Amy Bonomi and coauthors from Michigan State University (East Lansing, MI), Group Health Research Institute (Seattle, WA), and Ohio State University (Columbus, OH) compared young women ages 18-24, readers versus non-readers of at least the first novel in the Fifty Shades series based on self-reports of intimate partner violence victimization (including shouting, swearing, delivering unwanted calls or text messages, and other forms of verbal/emotional abuse, stalking, as well as physical and sexual abuse), binge drinking, disordered eating (use of diet aids and fasting for more than 24 hours), and sexual practices such as number of intercourse partners during their lifetime. The findings point to a substantially greater risk for certain adverse health behaviors among the group that read Fifty Shades, which hyper-sexualizes women and may reaffirm and create the context for those behaviors.
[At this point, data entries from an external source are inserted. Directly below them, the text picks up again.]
(** X20: every calendar [ListCalendars] returns is of the requested
    year, belongs to the requested owner when one is given, matches
    the search pattern on its title or description when a search
    string is given, and carries its owner; with a page size, at most
    that many calendars are returned. *)
Theorem ListCalendars_filters sql_like s req w :
  healthy w →
  Z.of_nat (length (entries (w_db w))) ≤ max_int32 →
  0 ≤ pb.ListCalendarsRequest_PageSize req →
  let Y := pb.ListCalendarsRequest_Year req in
  let U := pb.ListCalendarsRequest_UserId req in
  let Q := pb.ListCalendarsRequest_Query req in
  let n := pb.ListCalendarsRequest_PageSize req in
  ∃ cs,
    ListCalendars sql_like s req w = (Ok (pb.MkListCalendarsResponse cs), w) ∧
    Forall (λ c,
      pb.Calendar_Year c = Y ∧
      (∃ u, pb.Calendar_Owner c = Some u ∧ (U ≠ 0 → pb.User_Id u = U)) ∧
      (Q ≠ "" → sql_like (pb.Calendar_Title c) ("%" +:+ Q +:+ "%") = true ∨
                sql_like (pb.Calendar_Description c) ("%" +:+ Q +:+ "%") = true)) cs ∧
    (n ≠ 0 → Z.of_nat (length cs) ≤ n).
Proof.
  intros Hw Hsize Hn Y U Q n. rewrite (healthy_world w Hw).
  destruct w as [d fs]. simpl in *. clear Hw fs.
  destruct req as [Y' U' Q' n']. simpl in *. subst Y U Q n.
  destruct (ListCalendars_healthy sql_like s Y' U' Q') as (conditions & Hconds & Hrun).
  rewrite (Hrun n' d Hn Hsize). clear Hrun.
  set (selected := merge_sort _ _).
  assert (Hsel : Forall (λ row : calendars_row * users_row,
                   Forall (calendars_condition_holds sql_like row.1) conditions ∧
                   u_id row.2 = c_user_id row.1) selected).
  { unfold selected. rewrite merge_sort_Permutation. apply Forall_forall.
    intros [c u] Hin. apply list_elem_of_filter in Hin as [Hall Hin]. split; [done|].
    apply list_elem_of_bind in Hin as (c' & Hin & _).
    apply list_elem_of_bind in Hin as (u' & Hin & Hu').
    apply list_elem_of_singleton in Hin. simplify_eq. simpl.
    unfold join_user in Hu'. by apply list_elem_of_filter in Hu' as [Hu' _]. }
  eexists. split; [reflexivity|]. split.
  - apply Forall_fmap.
    assert (Hrows : Forall (λ row : calendars_row * users_row,
                      Forall (calendars_condition_holds sql_like row.1) conditions ∧
                      u_id row.2 = c_user_id row.1)
                      (if decide (n' = 0) then selected
                       else take (Z.to_nat n') selected)).
    { destruct (decide _); [done|by apply Forall_take]. }
    eapply Forall_impl; [exact Hrows|].
    intros [c u] [Hall Hu]. simpl in *. apply Hconds in Hall as (Hy & HU & HQ).
    split; [done|]. split; [|done].
    eexists. split; [reflexivity|]. simpl. intros HU'. rewrite Hu. by apply HU.
  - intros Hne. rewrite length_fmap, decide_False by done.
    rewrite length_take. lia.
Qed.

(** On the sample store: the first calendar of Bob in 2023. *)
Lemma ListCalendars_filters_witness :
  ∃ cs,
    ListCalendars Sample.no_like Sample.service (pb.MkListCalendarsRequest 2023 2 "" 1)
      (World Sample.store [])
    = (Ok (pb.MkListCalendarsResponse cs), World Sample.store []) ∧
    Forall (λ c,
      pb.Calendar_Year c = 2023 ∧
      (∃ u, pb.Calendar_Owner c = Some u ∧ (2 ≠ 0 → pb.User_Id u = 2)) ∧
      ("" ≠ "" → Sample.no_like (pb.Calendar_Title c) ("%" +:+ "" +:+ "%") = true ∨
                 Sample.no_like (pb.Calendar_Description c) ("%" +:+ "" +:+ "%") = true)) cs ∧
    (1 ≠ 0 → Z.of_nat (length cs) ≤ 1).
Proof.
  apply (ListCalendars_filters Sample.no_like Sample.service
           (pb.MkListCalendarsRequest 2023 2 "" 1) (World Sample.store [])).
  - reflexivity.
  - simpl. unfold max_int32. lia.
  - simpl. lia.
Defined.

(** X21: a page size cuts the listing and changes nothing else: the
    answer with page size [n > 0] is the first [n] calendars of the
    answer to the same request without a page size. *)
Theorem ListCalendars_page sql_like s Y U Q n w :
  healthy w →
  Z.of_nat (length (entries (w_db w))) ≤ max_int32 →
  0 < n →
  ∃ cs,
    ListCalendars sql_like s (pb.MkListCalendarsRequest Y U Q 0) w
    = (Ok (pb.MkListCalendarsResponse cs), w) ∧
    ListCalendars sql_like s (pb.MkListCalendarsRequest Y U Q n) w
    = (Ok (pb.MkListCalendarsResponse (take (Z.to_nat n) cs)), w).
Proof.
  intros Hw Hsize Hn. rewrite (healthy_world w Hw).
  destruct w as [d fs]. simpl in *. clear Hw fs.
  destruct (ListCalendars_healthy sql_like s Y U Q) as (conditions & _ & Hrun).
  rewrite (Hrun 0 d) by (done || lia). rewrite (Hrun n d) by (done || lia).
  rewrite decide_True by done. rewrite decide_False by lia.
  eexists. split; [reflexivity|]. by rewrite fmap_take.
Qed.

(** On the sample store: the first of the calendars of 2023. *)
Lemma ListCalendars_page_witness :
  ∃ cs,
    ListCalendars Sample.no_like Sample.service (pb.MkListCalendarsRequest 2023 0 "" 0)
      (World Sample.store [])
    = (Ok (pb.MkListCalendarsResponse cs), World Sample.store []) ∧
    ListCalendars Sample.no_like Sample.service (pb.MkListCalendarsRequest 2023 0 "" 1)
      (World Sample.store [])
    = (Ok (pb.MkListCalendarsResponse (take (Z.to_nat 1) cs)), World Sample.store []).
Proof.
  apply (ListCalendars_page Sample.no_like Sample.service 2023 0 "" 1 (World Sample.store [])).
  - reflexivity.
  - simpl. unfold max_int32. lia.
  - lia.
Defined.

(** ** Integrity of the store under every failure schedule *)

(** *** Rules for [triple] *)

Lemma triple_bind {A B} P (m : M A) Q (f : A → M B) (I : database → Prop) :
  triple P m Q →
  (∀ r d, Q r d → I d) →
  (∀ a, triple (Q (Ok a)) (f a) (λ _, I)) →
  triple P (m ≫= f) (λ _, I).
Proof.
  intros Hm HQ Hf w HP. run_bind. specialize (Hm w HP).
  destruct (m w) as [[a|e|] w']; simpl in *; [by apply Hf|by eapply HQ..].
Qed.

Lemma triple_weaken {A} (P P' : database → Prop) (m : M A) Q :
  (∀ d, P' d → P d) → triple P m Q → triple P' m Q.
Proof. intros HP Hm w Hw. by apply Hm, HP. Qed.

Lemma triple_read {A} (P : database → Prop) (m : M A) :
  preserves_db m → triple P m (λ _, P).
Proof. intros Hm w HP. by rewrite Hm. Qed.

Lemma triple_ret {A} (P : database → Prop) (a : A) : triple P (mret a) (λ _, P).
Proof. by intros w HP. Qed.

Lemma triple_fail {A} (P : database → Prop) (e : error) : triple P (@fail A e) (λ _, P).
Proof. by intros w HP. Qed.

Lemma triple_QueryRow {R} (P : database → Prop) (q : database → list R) :
  triple P (QueryRow q)
    (λ r d, P d ∧ match r with
                  | Ok a => a ∈ q d
                  | Err e => e = ErrNoRows → q d = []
                  | Panic => False
                  end).
Proof.
  intros [d fs] HP. unfold QueryRow, round_trip. run. simpl.
  destruct fs as [|[] fs]; simpl; [|done|].
  - destruct (q d) as [|a rs] eqn:Hq; simpl; [done|]. split; [done|]. rewrite Hq. left.
  - destruct (q d) as [|a rs] eqn:Hq; simpl; [done|]. split; [done|]. rewrite Hq. left.
Qed.

Lemma triple_getCurrentUser (P : database → Prop) s ctx :
  triple P (getCurrentUser s ctx)
    (λ r d, P d ∧ ∀ u, r = Ok u → user_ID u ∈ u_id <$> users d).
Proof.
  intros w HP. unfold getCurrentUser.
  destruct (FromIncomingContext ctx) as [md|]; [|done].
  destruct (md_get md "authorization") as [|tok rest]; [done|].
  destruct (VerifyIDToken (s_verifier s) tok) as [a|]; [|done]. simpl. run_bind. simpl.
  pose proof (triple_QueryRow P (sql_select_user_by_auth (AuthProvider a) (AuthUID a)) w HP)
    as Hq.
  destruct (QueryRow _ w) as [[u|e|] w']; simpl in *; [|by split; [apply Hq|]..].
  destruct Hq as [HP' Hin]. split; [done|]. intros ? [= <-].
  unfold sql_select_user_by_auth in Hin.
  apply list_elem_of_fmap in Hin as (r & -> & Hr). simpl.
  apply list_elem_of_filter in Hr as [_ Hr]. by apply list_elem_of_fmap_2.
Qed.

Lemma triple_Prepare {S} (P : database → Prop) (stmt : S) :
  triple P (Prepare stmt) (λ r d, P d ∧ ∀ a, r = Ok a → a = stmt).
Proof.
  intros [d fs] HP. unfold Prepare, round_trip. run. simpl.
  destruct fs as [|[] fs]; simpl; (split; [done|]); congruence.
Qed.

Lemma triple_Exec (P I : database → Prop) run :
  (∀ d, P d → I d) → (∀ d, P d → I (run d).1) →
  triple P (Exec run) (λ _, I).
Proof.
  intros HPI Hrun [d fs] HP. unfold Exec, round_trip. run. simpl.
  destruct fs as [|[] fs]; simpl; [|by apply HPI|].
  - specialize (Hrun d HP). by destruct (run d).
  - specialize (Hrun d HP). by destruct (run d).
Qed.

Lemma triple_defer_Close {A S} P (stmt : S) (body : M A) Q :
  triple P body Q → triple P (defer (stmt_Close stmt) body) Q.
Proof.
  intros Hb w HP. unfold defer. specialize (Hb w HP). by destruct (body w).
Qed.

(** *** The statements keep the integrity *)

Lemma fmap_key_stable {A} (key : A → Z) (g : A → A) (l : list A) :
  (∀ x, key (g x) = key x) → key <$> (g <$> l) = key <$> l.
Proof.
  intros Hg. rewrite <- list_fmap_compose. apply fmap_ext_elem_of. intros x _. apply Hg.
Qed.

Lemma NoDup_key_filter {A} (key : A → Z) (P : A → Prop) `{!∀ x, Decision (P x)} (l : list A) :
  NoDup (key <$> l) → NoDup (key <$> filter P l).
Proof.
  intros Hnd. eapply sublist_NoDup; [exact Hnd|].
  apply fmap_sublist, sublist_filter.
Qed.

Lemma Forall_filter_keep {A} (Q P : A → Prop) `{!∀ x, Decision (P x)} (l : list A) :
  Forall Q l → Forall Q (filter P l).
Proof.
  rewrite !Forall_forall. intros HQ x Hx. apply list_elem_of_filter in Hx as [_ Hx].
  by apply HQ.
Qed.

Lemma NoDup_key_snoc {A} (key : A → Z) (l : list A) (x : A) :
  NoDup (key <$> l) → Forall (λ r, key r < key x) l → NoDup (key <$> (l ++ [x])).
Proof.
  intros Hnd Hfresh. rewrite fmap_app. apply NoDup_app. split; [done|].
  split; [|apply NoDup_singleton].
  intros k Hk Hx. apply list_elem_of_singleton in Hx. subst k.
  apply list_elem_of_fmap in Hk as (r & Hr & Hin).
  apply (proj1 (Forall_forall _ _) Hfresh) in Hin. simpl in Hin. lia.
Qed.

Lemma Forall_fresh_snoc {A} (key : A → Z) (l : list A) (x : A) (next : Z) :
  Forall (λ r, key r < next) l → key x = next →
  Forall (λ r, key r < next + 1) (l ++ [x]).
Proof.
  intros Hfresh Hx. apply Forall_app. split.
  - eapply Forall_impl; [exact Hfresh|]. simpl. intros; lia.
  - apply Forall_singleton. lia.
Qed.

Lemma sql_insert_user_integrity name uid provider icon d :
  store_integrity d →
  filter (has_identity provider uid) (users d) = [] →
  store_integrity (sql_insert_user name uid provider icon d).1.
Proof.
  intros (Hu & Hc & He & Hi & Hco & Heo & Hfu & Hfc & Hfe) Hnone.
  unfold store_integrity, users_key, calendars_key, entries_key, users_identity_key,
    calendars_owner_ref, entries_owner_ref, counters_fresh in *. simpl.
  split_and!; try done.
  - by apply NoDup_key_snoc.
  - rewrite fmap_app. apply NoDup_app. split; [done|]. split; [|apply NoDup_singleton].
    intros pr Hpr Hnew. apply list_elem_of_singleton in Hnew. subst pr.
    apply list_elem_of_fmap in Hpr as (r & Hr & Hin). simpl in Hr.
    eapply (filter_nil_not_elem_of _ _ r Hnone); [|done]. split; congruence.
  - eapply Forall_impl; [exact Hco|]. simpl. intros c Hin.
    rewrite fmap_app. apply elem_of_app. by left.
  - eapply Forall_impl; [exact Heo|]. simpl. intros e Hin.
    rewrite fmap_app. apply elem_of_app. by left.
  - by apply Forall_fresh_snoc.
Qed.

Lemma sql_update_user_icon_integrity icon id d :
  store_integrity d → store_integrity (sql_update_user_icon icon id d).1.
Proof.
  intros (Hu & Hc & He & Hi & Hco & Heo & Hfu & Hfc & Hfe).
  assert (Hids : u_id <$> (with_icon icon id <$> users d) = u_id <$> users d).
  { apply fmap_key_stable. intros r. unfold with_icon. by destruct (decide _). }
  unfold store_integrity, users_key, calendars_key, entries_key, users_identity_key,
    calendars_owner_ref, entries_owner_ref, counters_fresh in *. simpl.
  rewrite Hids. split_and!; try done.
  - rewrite <- list_fmap_compose.
    rewrite (fmap_ext_elem_of _ (λ r, (u_auth_provider r, u_auth_uid r))); [done|].
    intros r _. simpl. unfold with_icon. by destruct (decide _).
  - apply Forall_fmap. eapply Forall_impl; [exact Hfu|]. simpl. intros r Hr.
    unfold with_icon. by destruct (decide _).
Qed.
"Clearly, we need a better understanding of the association between reading popular fiction that depicts violence towards women and engaging in risky health behaviors, particularly among adolescent and young adult women," says Susan G. Kornstein, MD, Editor-in-Chief of Journal of Women's Health, Executive Director of the Virginia Commonwealth University Institute for Women's Health, Richmond, VA, and President of the Academy of Women's Health.